Lemma bsearch_ok key l lo hi fuel : StronglySorted ptr_le l -> hi <= length l -> hi - lo <= fuel ->
  (forall i e, l !! i = Some e -> e_pointer e = key -> lo <= i < hi) ->
  exists r, bsearch fuel key l lo hi = CRet r /\
    match r with
    | Some e => e ∈ l /\ e_pointer e = key
    | None => forall e, e ∈ l -> e_pointer e <> key
    end.
Proof.
  intros Hs. revert lo hi. induction fuel as [|fuel IH]; intros lo hi Hhi Hfuel Hin; cbn [bsearch];
    destruct (Nat.ltb_spec lo hi) as [Hlt|Hge]; try lia.
  1, 3: exists None; split; [done |]; intros e [i Hi]%list_elem_of_lookup He; specialize (Hin i e Hi He); lia.
  assert (Hm : lo <= (lo + hi) / 2 < hi) by (split; [apply Nat.div_le_lower_bound | apply Nat.Div0.div_lt_upper_bound]; lia).
  set (m := (lo + hi) / 2) in *. destruct (lookup_lt_is_Some_2 l m ltac:(lia)) as [e He].
  rewrite (cread_Some _ _ _ He). cstep. destruct (strcmp key (e_pointer e)) eqn:Hc.
  - exists (Some e). apply strcmp_eq in Hc. split_and!; [done | by apply list_elem_of_lookup_2 with m | done].
  - apply IH; [lia | lia |]. intros i e' Hi He'. specialize (Hin i e' Hi He').
    assert (~ m <= i); [| lia]. intros Hle. destruct (decide (m = i)) as [->|Hn].
    + simplify_eq. by rewrite strcmp_refl in Hc.
    + pose proof (sorted_lookup l m i e e' Hs ltac:(lia) He Hi) as Ho. unfold ptr_le, key_cmp, strcmp_le in Ho.
      rewrite He', (strcmp_antisym key), Hc in Ho. done.
  - apply IH; [lia | lia |]. intros i e' Hi He'. specialize (Hin i e' Hi He').
    assert (~ i <= m); [| lia]. intros Hle. destruct (decide (m = i)) as [->|Hn].
    + simplify_eq. by rewrite strcmp_refl in Hc.
    + pose proof (sorted_lookup l i m e' e Hs ltac:(lia) Hi He) as Ho. unfold ptr_le, key_cmp, strcmp_le in Ho.
      by rewrite He', Hc in Ho.
Qed.

Lemma find_ok p pointer : exists r, find (qwe_positions_finish p) pointer = CRet r /\
  match r with
  | Some e => e ∈ ps_e p /\ e_pointer e = pointer
  | None => forall e, e ∈ ps_e p -> e_pointer e <> pointer
  end.
Proof.
  unfold find. destruct (bsearch_ok pointer (ps_e (qwe_positions_finish p)) 0 (length (ps_e (qwe_positions_finish p)))
    (length (ps_e (qwe_positions_finish p)))) as (r & E & Hr); [apply finish_sorted | lia | lia | |].
  - intros i e Hi%lookup_lt_Some _. lia.
  - exists r. split; [exact E |]. destruct r as [e|]; [by rewrite finish_perm in Hr |].
    intros e He. apply Hr. by rewrite finish_perm.
Qed.

(** What the tables of a document have: one entry, at most, per pointer and
    position. *)
Lemma find_unique p e : (forall e', e' ∈ ps_e p -> e_pointer e' = e_pointer e -> e' = e) -> e ∈ ps_e p ->
  find (qwe_positions_finish p) (e_pointer e) = CRet (Some e).
Proof.
  intros Hu He. destruct (find_ok p (e_pointer e)) as ([e'|] & E & Hr).
  - destruct Hr as [Hin Hp]. by rewrite E, (Hu e' Hin Hp).
  - by destruct (Hr e He).
Qed.

(** ** Duplicates *)

Definition group (q : bytes) (l : list entry) : list entry := filter (fun e => e_pointer e = q) l.

Definition report (first e : entry) : option (bytes * qwe_pos * qwe_pos) :=
  match e_key first, e_key e with
  | Some k, Some k' => Some (e_pointer e, k, k')
  | _, _ => None
  end.

Definition reports (l : list entry) : list (bytes * qwe_pos * qwe_pos) :=
  match l with
  | [] => []
  | f :: l => omap (report f) l
  end.

Lemma group_none q l : (forall e, e ∈ l -> e_pointer e <> q) -> group q l = [].
Proof.
  induction l as [|e l IH]; intros H; [done |]. unfold group. rewrite filter_cons_False; [apply IH; set_solver | apply H; set_solver].
Qed.

Lemma duplicates_group q f l : StronglySorted ptr_le (f :: l) ->
  filter (fun d => fst (fst d) = q) (duplicates_from f l) = reports (group q (f :: l)).
Proof.
  revert f. induction l as [|e l IH]; intros f Hs.
  - cbn [duplicates_from]. unfold group. destruct (decide (e_pointer f = q)); [by rewrite filter_cons_True | by rewrite filter_cons_False].
  - apply StronglySorted_inv in Hs as [Hs Hf]. cbn [duplicates_from]. destruct (strcmp (e_pointer e) (e_pointer f)) eqn:Hc.
    + apply strcmp_eq in Hc. assert (Hs' : StronglySorted ptr_le (f :: l)).
      { apply StronglySorted_inv in Hs as [Hs He]. apply Forall_cons in Hf as [_ Hf]. by constructor. }
      specialize (IH f Hs'). unfold group in *. destruct (decide (e_pointer f = q)) as [Hq|Hq].
      * rewrite filter_cons_True in IH |- * by done. rewrite filter_cons_True by congruence. cbn [reports omap list_omap] in *.
        unfold report at 1. destruct (e_key f), (e_key e); try done. rewrite filter_cons_True by (cbn; congruence). f_equal. exact IH.
      * rewrite filter_cons_False in IH |- * by done. rewrite filter_cons_False by congruence. cbn [reports omap list_omap] in *.
        destruct (e_key f), (e_key e); try done. by rewrite filter_cons_False by (cbn; congruence).
    + exfalso. apply Forall_cons in Hf as [Hf _]. unfold ptr_le, key_cmp, strcmp_le in Hf.
      by rewrite (strcmp_antisym (e_pointer e)), Hc in Hf.
    + rewrite (IH e Hs). unfold group. destruct (decide (e_pointer f = q)) as [Hq|Hq]; [| by rewrite (filter_cons_False _ f)].
      assert (Hn : group q (e :: l) = []).
      { apply group_none. intros e' He' Hq'. apply StronglySorted_inv in Hs as [_ He].
        assert (Ho : ptr_le e e'). { apply elem_of_cons in He' as [->|He']; [| by rewrite Forall_forall in He; apply He].
          unfold ptr_le, key_cmp, strcmp_le. by rewrite strcmp_refl. }
        unfold ptr_le, key_cmp, strcmp_le in Ho. rewrite Hq', <- Hq, Hc in Ho. done. }
      unfold group in Hn. rewrite (filter_cons_True _ f) by done. by rewrite Hn.
Qed.

Definition keys_at (q : bytes) (l : list entry) : list qwe_pos := omap e_key (group q l).

Definition keyed (q : bytes) (l : list entry) : Prop := forall e, e ∈ l -> e_pointer e = q -> is_Some (e_key e).

Lemma keyed_cons q e l : keyed q (e :: l) -> keyed q l.
Proof. intros H e' He'. apply H. by right. Qed.

Lemma ptr_between q e e2 l : StronglySorted ptr_le (e :: e2 :: l) -> e_pointer e = q -> e_pointer e2 <> q -> group q (e2 :: l) = [].
Proof.
  intros Hs He He2. apply group_none. intros e' He' Hq.
  apply StronglySorted_inv in Hs as [Hs H1]. apply StronglySorted_inv in Hs as [_ H2].
  apply Forall_cons in H1 as [H1 _]. apply elem_of_cons in He' as [->|He']; [done |].
  rewrite Forall_forall in H2. specialize (H2 e' He'). unfold ptr_le in H1, H2. rewrite Hq in H2. rewrite He in H1.
  destruct He2. by apply (anti_symm key_cmp).
Qed.

Lemma keys_sorted q l : Sorted cmp_le l -> StronglySorted ptr_le l -> keyed q l -> Sorted pos_le (keys_at q l).
Proof.
  unfold keys_at. induction l as [|e l IH]; intros Hc Hp Hk; [constructor |].
  apply Sorted_inv in Hc as [Hc Hh]. pose proof (StronglySorted_inv Hp) as [Hp' _].
  specialize (IH Hc Hp' (keyed_cons _ _ _ Hk)). destruct (decide (e_pointer e = q)) as [Hq|Hq].
  - destruct (Hk e ltac:(by left) Hq) as [k Ek]. unfold group. rewrite filter_cons_True by done. cbn [omap list_omap]. rewrite Ek.
    constructor; [done |]. destruct l as [|e2 l]; [constructor |]. destruct (decide (e_pointer e2 = q)) as [Hq2|Hq2].
    + destruct (Hk e2 ltac:(by right; left) Hq2) as [k2 Ek2]. unfold group. rewrite filter_cons_True by done. cbn [omap list_omap]. rewrite Ek2.
      constructor. inversion_clear Hh as [|? ? Hcmp]. unfold cmp_le, cmp in Hcmp. rewrite Hq, Hq2, strcmp_refl, Ek, Ek2 in Hcmp.
      pose proof (cmp_pos_spec k k2) as Hs. destruct (cmp_pos k k2); [subst; unfold pos_le; lia | by destruct Hs | by destruct Hcmp].
    + fold (group q (e2 :: l)). rewrite (ptr_between q e e2 l) by done. constructor.
  - unfold group. by rewrite filter_cons_False.
Qed.

Lemma reports_keyed q l : keyed q l -> reports (group q l) =
  match keys_at q l with
  | [] => []
  | k :: ks => (fun k' => (q, k, k')) <$> ks
  end.
Proof.
  intros Hk. unfold keys_at. assert (Hg : Forall (fun e => e_pointer e = q /\ is_Some (e_key e)) (group q l)).
  { apply Forall_forall. intros e [He Hin]%list_elem_of_filter. auto. }
  revert Hg. generalize (group q l). intros [|f es] Hg; [done |]. apply Forall_cons in Hg as [[_ [k Ek]] Hg].
  cbn [reports omap list_omap]. rewrite Ek. induction Hg as [|e es [Hq [k' Ek']] Hg IH]; [done |].
  cbn [omap list_omap]. unfold report at 1. rewrite Ek, Ek', Hq. cbn [fmap list_fmap]. by rewrite <- IH.
Qed.

(** The validator is told of repeated keys exactly: for a pointer that only
    map entries have, a key written n times gives n - 1 reports, in the order of
    the source, each against the first time it was written. *)
Theorem duplicates_exact p q : keyed q (ps_e p) ->
  filter (fun d => fst (fst d) = q) (qwe_positions_duplicates (qwe_positions_finish p)) =
  match qsort pos_le (keys_at q (ps_e p)) with
  | [] => []
  | k :: ks => (fun k' => (q, k, k')) <$> ks
  end.
Proof.
  intros Hk. pose proof (finish_perm p) as Hperm. pose proof (finish_sorted p) as Hs.
  assert (Hk' : keyed q (ps_e (qwe_positions_finish p))) by (intros e He; rewrite Hperm in He; by apply Hk).
  assert (E : qsort pos_le (keys_at q (ps_e p)) = keys_at q (ps_e (qwe_positions_finish p))).
  { apply (Sorted_unique pos_le); [apply Sorted_qsort, _ | |].
    - apply keys_sorted; [apply Sorted_qsort, _ | done | done].
    - rewrite qsort_Permutation. unfold keys_at, group. by rewrite Hperm. }
  rewrite E, <- reports_keyed by done. unfold qwe_positions_duplicates.
  destruct (ps_e (qwe_positions_finish p)) as [|f l]; [done |]. by apply duplicates_group.
Qed.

:::

#### [Work required]
Begin with the line above that has "- apply StronglySorted_inv" and continue through the line that has "ptr_le (f :: l)).", setting each one down exactly. Stop there.

#### [Written response]
  - apply StronglySorted_inv in Hs as [Hs Hf]. cbn [duplicates_from]. destruct (strcmp (e_pointer e) (e_pointer f)) eqn:Hc.
    + apply strcmp_eq in Hc. assert (Hs' : StronglySorted ptr_le (f :: l)).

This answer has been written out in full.